Issued by: Great Lakes Forestry Centre
Catalog ID: 21505
Availability: Order paper copy (free)
There is considerable spatial heterogeneity in organic carbon (C), total nitrogen (N), and potentially mineralizable nitrogen (PMN) pools in the soils of the Turkey Lakes Watershed. We hypothesized that topography regulates the spatial pattern of these pools through a combination of static factors (slope, aspect and elevation), which influence radiation, temperature and moisture conditions, and dynamic factors (catenary position, profile and planar curvature), which influence the transport of materials downslope.
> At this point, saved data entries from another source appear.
(* ===== verification/Pmm.v ===== *)
(** Physical page allocator: src/kernel/mm/pmm.c and pmm.h.

    The state [pmm] is the static [bitmap] with its two byte counters.  The
    addresses the linker gives to [_bss_end] and [bitmap] are parameters of
    [pmm_init]. *)
From S2P Require Import Prelude.

Definition PAGE_SIZE : Z := 4096.
Definition PAGE_SHIFT : Z := 12.
Definition MAX_PAGES : Z := 512 * 1024.
Definition BITMAP_BYTES : Z := MAX_PAGES / 8.
Definition E820_TYPE_USABLE : Z := 1.

(** [PAGE_ALIGN] at the two types it is used at: [u64] (an E820 base) and
    [uptr].  [PAGE_SIZE] is an [unsigned long], so the mask has the width of a
    pointer even when the operand is 64 bits wide. *)
Definition PAGE_ALIGN64 `{Arch} (a : Z) : Z := ALIGN_UP 64 word_bits a PAGE_SIZE.
Definition PAGE_ALIGN `{Arch} (a : Z) : Z := ALIGN_UP word_bits word_bits a PAGE_SIZE.

Record e820_entry_t := E820 { base : Z; elength : Z; etype : Z; acpi : Z }.

Record pmm := Pmm { bitmap : list Z; total_bytes : Z; used_bytes : Z }.

Definition with_bitmap (s : pmm) (b : list Z) : pmm :=
  Pmm b (total_bytes s) (used_bytes s).
Definition add_total (n : Z) (s : pmm) : pmm :=
  Pmm (bitmap s) (u64 (total_bytes s + n)) (used_bytes s).
Definition add_used (n : Z) (s : pmm) : pmm :=
  Pmm (bitmap s) (total_bytes s) (u64 (used_bytes s + n)).

Definition set_page (idx : Z) (s : pmm) : pmm :=
  let k := Z.shiftr idx 3 in
  with_bitmap s (wr (bitmap s) k
    (u8 (Z.lor (rd (bitmap s) k) (u8 (Z.shiftl 1 (Z.land idx 7)))))).

Definition clear_page (idx : Z) (s : pmm) : pmm :=
  let k := Z.shiftr idx 3 in
  with_bitmap s (wr (bitmap s) k
    (u8 (Z.land (rd (bitmap s) k) (u8 (Z.lnot (Z.shiftl 1 (Z.land idx 7))))))).

Definition test_page (idx : Z) (s : pmm) : Z :=
  Z.land (Z.shiftr (rd (bitmap s) (Z.shiftr idx 3)) (Z.land idx 7)) 1.

Definition addr_to_page `{Arch} (a : Z) : Z := uptr (Z.shiftr a PAGE_SHIFT).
We used multiple linear regression (MLR) and tree regression (TR) models as exploratory techniques to determine if there was a topographic basis for the spatial pattern of the C, N and PMN pools. The MLR and TR models predicted similar integrated totals (i.e., within 5% of each other) but dissimilar spatial patterns of the pools. For the combined litter, fibric and hemic layer, the MLR models explained a significant portion of the variance (R2 = 0.38, 0.23 and 0.28 for C, N and PMN, respectively), however, the residuals were large and biased (the smallest contents were over-predicted and the largest contents were under-predicted). The TR models (9-branch), in contrast, explained a greater portion of the variance (R2 = 0.75, 0.67 and 0.62 for C, N and PMN, respectively) and the residuals were smaller and unbiased. Based on our sampling strategy, the models suggested that static factors were most important in predicting the spatial pattern of the nutrient pools. However, a nested sampling strategy that included scales where both static (among hillslopes) and dynamic (within hillslope) factors result in a systematic variation in soil nutrient pools may have improved the predictive ability of the models.